Coming into the final table as the shortest stack, Pardo lost a flip with pocket sevens against the ace-queen of Eibinger. Another three contenders bowed out before the first break. Georgia's "FlowTao" ran into the flopped trips of Nemeth and Dzivielevski also came up short against the Hungarian.
Nolet notched up his elimination when ace-four suited got there to beat the ace-queen of Fox. That vaulted the Canadian into second place.
Eibinger was never able to get much going on the final table and his run ended in fifth place. Nolet did the work once more, coming out on top of a flip with eights versus ace-queen.
Down to the final four players, the stacks were very balanced for a short period and Rolle even took over the lead for a few hands.
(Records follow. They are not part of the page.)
(** ** Transitions keep component and DOM in step *)

Lemma refresh_in_step (dom : Slotted) (s : Paginator) :
  ready s ->
  let r := refresh dom s in
  consistent r.2
  /\ Forall describes_a_page (dispatched r.2)
  /\ (exists e, dispatched r.2 = dispatched s ++ [e])
  /\ (prevLabel r.2, nextLabel r.2) = (prevLabel s, nextLabel s)
  /\ (prevText r.2, nextText r.2) = (prevText s, nextText s).
Proof.
  intros (Hpp & (c & Hc & Hc1) & Hev). cbv zeta. rewrite refresh_eq.
  set (its := discoverItems dom).
  remember (prepare its s) as x eqn:Ex.
  pose proof (prepare_core its s) as Hx. rewrite <- Ex in Hx.
  assert (Hpx : page <$> pageButtons x = seqZ 1 (totalPages x)).
  { rewrite Ex. apply (createPageNumbers_pages
      (set_currentPage (clampPage (currentPage s) (pageCount s its))
         (set_totalPages (pageCount s its) (set_items its s)))). }
  assert (Hlx : (prevLabel x, nextLabel x, dispatched x)
                = (prevLabel s, nextLabel s, dispatched s))
    by (rewrite Ex; reflexivity).
  clear Ex.
  unfold core in Hx. injection Hx as Hi Hpt Hnt Hcp Htp Hits _.
  injection Hlx as Hpl Hnl Hd.
  pose proof (pageCount_pos s its Hpp) as Hpos.
  destruct (clampPage_in_range (currentPage s) c (pageCount s its) Hc Hc1 Hpos)
    as (c' & Hc' & Hr).
  destruct (settle_in_step x c') as (Hn & Hcons & Hevs & Hdis & Hlab).
  - now rewrite Hi.
  - now rewrite Hcp.
  - now rewrite Htp.
  - unfold pageCount. rewrite Hi, Hits. exact Htp.
  - exact Hpx.
  - now rewrite Hd.
  - split; [exact Hcons|]. split; [exact Hevs|].
    split; [exists (pageChange x); now rewrite Hdis, Hd|].
    split; [now rewrite Hlab, Hpl, Hnl|].
    pose proof (settle_core x) as Hcore. unfold core in Hcore.
    injection Hcore as _ -> -> _ _ _ _. now rewrite Hpt, Hnt.
Qed.

Lemma refresh_settled (dom : Slotted) (s : Paginator) :
  ready s -> (prevLabel s, nextLabel s) = (prevText s, nextText s) ->
  settled (refresh dom s).2.
Proof.
  intros Hr Hl.
  destruct (refresh_in_step dom s Hr) as (Hc & Hev & _ & Hlab & Htx).
  split; [exact Hc|]. split; [|exact Hev]. now rewrite Hlab, Htx.
Qed.

Lemma attributeChangedCallback_eq (name : string) (old new : option string)
  (s : Paginator) :
  old <> new ->
  attributeChangedCallback name old new s
  = match updatePagination (configured name new s) with
    | (Normal, r) => (Normal, updateButtonText r)
    | (Throw, r) => (Throw, r)
    end.
Proof.
  intros Hne. unfold attributeChangedCallback.
  destruct (decide (old = new)) as [|_]; [contradiction|].
  unfold and_then, run. fold (configured name new s).
  destruct (updatePagination (configured name new s)) as [[|] r]; reflexivity.
Qed.

Lemma configured_ready (name : string) (old new : option string) (s : Paginator) :
  in_domain (Reconfigure name old new) = true ->
  ready s -> ready (configured name new s).
Proof.
  intros Hdom (Hpp & Hc & Hev). unfold configured. simpl in Hdom.
  destruct (String.eqb name "items-per-page").
  - split; [|split; assumption]. simpl.
    pose proof (or_nan_nonzero (JS.parseInt (JS.to_string new))).
    apply andb_true_iff in Hdom as [_ Hdom].
    apply Z.leb_le in Hdom. lia.
  - destruct (String.eqb name "prev-text"); [split; [|split]; assumption|].
    destruct (String.eqb name "next-text"); split; [|split| |split]; assumption.
Qed.

Lemma attributeChangedCallback_settled (name : string) (old new : option string)
  (s : Paginator) :
  in_domain (Reconfigure name old new) = true ->
  old <> new -> ready s ->
  let r := attributeChangedCallback name old new s in
  r.1 = Normal /\ settled r.2
  /\ exists e, dispatched r.2 = dispatched s ++ [e].
Proof.
  intros Hdom Hne Hr. cbv zeta.
  rewrite (attributeChangedCallback_eq name old new s Hne).
  pose proof (configured_ready name old new s Hdom Hr) as Hr1.
  destruct (updatePagination_in_step _ Hr1) as (Hn & Hc & Hev & He & _ & _).
  assert (Hd : dispatched (configured name new s) = dispatched s).
  { unfold configured.
    destruct (String.eqb name "items-per-page"); [reflexivity|].
    destruct (String.eqb name "prev-text"); [reflexivity|].
    destruct (String.eqb name "next-text"); reflexivity. }
  rewrite Hd in He.
  destruct (updatePagination (configured name new s)) as [cpl r].
  simpl in Hn, Hc, Hev, He. subst cpl. simpl.
  split; [reflexivity|]. split; [|exact He].
  split; [now apply consistent_set_labels|]. split; [reflexivity|exact Hev].
Qed.

(** Navigation to an integer page in range from a component in step. *)
Lemma navigate_settled (s : Paginator) (p : Q) (z : Z) :
  settled s -> (p == inject_Z z)%Q -> 1 <= z <= totalPages s ->
  let r := updateDisplay (set_currentPage p s) in
  r.1 = Normal /\ settled r.2
  /\ dispatched r.2 = dispatched s ++ [pageChange (set_currentPage p s)]
  /\ drawn r.2 z.
Proof.
  intros ((Hpp & Htp & Hstrip & c & Hc & Hc1 & Hd) & Hlab & Hev) Hp Hz.
  cbv zeta. set (x := set_currentPage p s).
  destruct (updateDisplay_drawn x z Hp ltac:(lia)) as (Hn & Hdr & Hdis).
  { exact (drawn_pages s c Hd). }
  pose proof (updateDisplay_core x) as Hcore.
  pose proof (updateDisplay_strip x) as Hs.
  split; [exact Hn|]. split; [|split; [exact Hdis|exact Hdr]].
  injection Hs as Hcs Hpl Hnl.
  split.
  - apply (display_consistent x _ z); try assumption.
    rewrite Hcs. exact Hstrip.
  - split.
    + rewrite Hpl, Hnl. unfold core in Hcore.
      injection Hcore as _ -> -> _ _ _ _. exact Hlab.
    + rewrite Hdis. apply Forall_app. split; [exact Hev|].
      apply Forall_singleton.
      rewrite <- (pageChange_core _ _ Hcore).
      apply consistent_pageChange.
      apply (display_consistent x _ z); try assumption.
      rewrite Hcs. exact Hstrip.
Qed.

Lemma window_resize_settled (width : Z) (s : Paginator) :
  settled s -> settled (window_resize width s).
Proof.
  intros ((Hpp & Htp & Hstrip & c & Hc & Hc1 & Hb & Hp & Hn & Hh) & Hlab & Hev).
  split; [|split; assumption].
  split; [assumption|]. split; [assumption|]. split; [assumption|].
  exists c. split; [assumption|]. split; [assumption|].
  split; [|split; [assumption|split; assumption]].
  unfold window_resize, updatePaginationVisibility. simpl.
  rewrite Hb. rewrite <- list_fmap_compose. apply list_fmap_ext.
  intros i n _. reflexivity.
Qed.

Lemma constructor_rejects (width : Z) (hidden : gset nat) (p : Q) :
  goToPage p (constructor width hidden) = (Normal, constructor width hidden).
Proof.
  unfold goToPage. simpl.
  destruct (JS.le 1 p) eqn:E1; [|reflexivity].
  destruct (JS.le p (inject_Z 1)) eqn:E2; [|reflexivity].
  apply le_iff in E1, E2.
  assert (JS.eq p 1 = true) as ->; [|reflexivity].
  apply eq_iff. apply Qle_antisym; assumption.
Qed.

(** A transition in the documented domain keeps everything in step. *)
Lemma step_settled (t : Transition) (s : Paginator) :
  in_domain t = true -> settled s -> settled (step t s).2.
Proof.
  intros Hdom Hs.
  pose proof (settled_ready s Hs) as Hr.
  destruct t as [name old new|dom|p| | |k|width]; simpl step.
  - destruct (decide (old = new)) as [Heq|Hne].
    + unfold attributeChangedCallback.
      destruct (decide (old = new)); [exact Hs|contradiction].
    + now apply attributeChangedCallback_settled.
  - apply refresh_settled; [exact Hr|]. now destruct Hs as (_ & Hl & _).
  - unfold goToPage.
    destruct (JS.le 1 p && JS.le p (inject_Z (totalPages s))
              && negb (JS.eq p (currentPage s))) eqn:G; [|exact Hs].
    apply andb_true_iff in G as [G _]. apply andb_true_iff in G as [G1 G2].
    apply le_iff in G1, G2. simpl in Hdom.
    apply is_integer_iff in Hdom as [z Hz].
    apply (navigate_settled s p z Hs Hz).
    rewrite Hz in G1, G2. rewrite one_le_inject in G1.
    rewrite <- Zle_Qle in G2. lia.
  - unfold prevBtn_click.
    destruct (JS.lt 1 (currentPage s)) eqn:G; [|exact Hs].
    destruct Hs as (Hcons & Hrest).
    pose proof Hcons as (_ & _ & _ & c & Hc & Hc1 & _).
    apply lt_iff in G.
    apply (navigate_settled s _ (c - 1) (conj Hcons Hrest)).
    + rewrite Hc. unfold Z.sub. rewrite inject_Z_plus. reflexivity.
    + rewrite Hc in G. change 1%Q with (inject_Z 1) in G.
      rewrite <- Zlt_Qlt in G. lia.
  - unfold nextBtn_click.
    destruct (JS.lt (currentPage s) (inject_Z (totalPages s))) eqn:G; [|exact Hs].
    destruct Hs as (Hcons & Hrest).
    pose proof Hcons as (_ & _ & _ & c & Hc & Hc1 & _).
    apply lt_iff in G.
    apply (navigate_settled s _ (c + 1) (conj Hcons Hrest)).
    + rewrite Hc. rewrite inject_Z_plus. reflexivity.
    + rewrite Hc in G. rewrite <- Zlt_Qlt in G. lia.
  - unfold numbersContainer_click.
    destruct (pageButtons s !! k) as [target|] eqn:Hk; [|exact Hs].
    destruct (negb (JS.eq (inject_Z (page target)) (currentPage s))); [|exact Hs].
    apply (navigate_settled s _ (page target) Hs); [reflexivity|].
    destruct Hs as ((_ & _ & _ & c & _ & _ & Hd) & _).
    pose proof (drawn_pages s c Hd) as Hp.
    assert (Hin : page target ∈ seqZ 1 (totalPages s)).
    { rewrite <- Hp. apply list_elem_of_fmap. exists target.
      split; [reflexivity|]. apply list_elem_of_lookup. eauto. }
    apply elem_of_seqZ in Hin. lia.
  - unfold run. simpl. now apply window_resize_settled.
Qed.

(** From the component as constructed, a transition in the documented
    domain either changes nothing but the width of the window, or puts
    everything in step. *)
Lemma step_pristine (t : Transition) (s : Paginator) :
  in_domain t = true ->
  pristine s -> pristine (step t s).2 \/ settled (step t s).2.
Proof.
  intros Hdom Hs.
  pose proof (pristine_ready s Hs) as Hr.
  destruct Hs as (w & h & ->).
  destruct t as [name old new|dom|p| | |k|width]; simpl step.
  - destruct (decide (old = new)) as [Heq|Hne].
    + unfold attributeChangedCallback.
      destruct (decide (old = new)); [|contradiction].
      left. now exists w, h.
    + right. now apply attributeChangedCallback_settled.
  - right. now apply refresh_settled.
  - left. rewrite constructor_rejects. now exists w, h.
  - left. now exists w, h.
  - left. now exists w, h.
  - left. now exists w, h.
  - left. now exists width, h.
Qed.

Lemma exec_settled (ts : list Transition) : forall s,
  forallb in_domain ts = true -> settled s -> settled (exec ts s).
Proof.
  induction ts as [|t ts IH]; intros s Hdom Hs; [exact Hs|].
  simpl in Hdom. apply andb_true_iff in Hdom as [Ht Hts].
  apply (IH (step t s).2 Hts). now apply step_settled.
Qed.

Lemma exec_in_step (ts : list Transition) : forall s,
  forallb in_domain ts = true ->
  pristine s \/ settled s -> pristine (exec ts s) \/ settled (exec ts s).
Proof.
  induction ts as [|t ts IH]; intros s Hdom Hs; [exact Hs|].
  simpl in Hdom. apply andb_true_iff in Hdom as [Ht Hts].
  apply (IH (step t s).2 Hts).
  destruct Hs as [Hs|Hs]; [now apply step_pristine|].
  right. now apply step_settled.
Qed.

(** The component is in step once the timer of [connectedCallback] has
    run. *)
Lemma connectedCallback_settled (dom : Slotted) (width : Z) (hidden : gset nat) :
  settled (connectedCallback dom (constructor width hidden)).2.
Proof.
  pose proof (pristine_ready (constructor width hidden)
                ltac:(now exists width, hidden)) as Hr.
  destruct (refresh_in_step dom _ Hr) as (Hc & Hev & _ & Hl & Ht).
  unfold connectedCallback, and_then, run. unfold refresh in *.
  destruct (initializePagination dom (constructor width hidden)) as [[|] r];
    simpl in *.
  - split; [now apply consistent_set_labels|]. split; [reflexivity|exact Hev].
  - split; [exact Hc|]. split; [|exact Hev]. now rewrite Hl, Ht.
Qed.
However, Nolet vaulted into the top spot and knocked out the German poker coach when his ace-deuce made trips when facing pocket nines in a preflop contest.
That hand cemented the overwhelming lead for Nolet, who needed just another 15 minutes to close it out. First, he sent Benitez out in third place when turning a superior pair.
Nemeth was never able to close the gap despite one double up and ultimately fell short of victory when he called a river-jam with pocket tens on a paired king-high board. Nolet had flopped the superior pair with king-queen and emerged as the first player with a seven-figure score.
Plenty of other high-stakes contests will follow in the weeks to come, most notably another eight $25,500 High Rollers including two more Sunday Five Million editions. The PokerNews team will provide live updates from selected highlight events throughout the record-setting festival.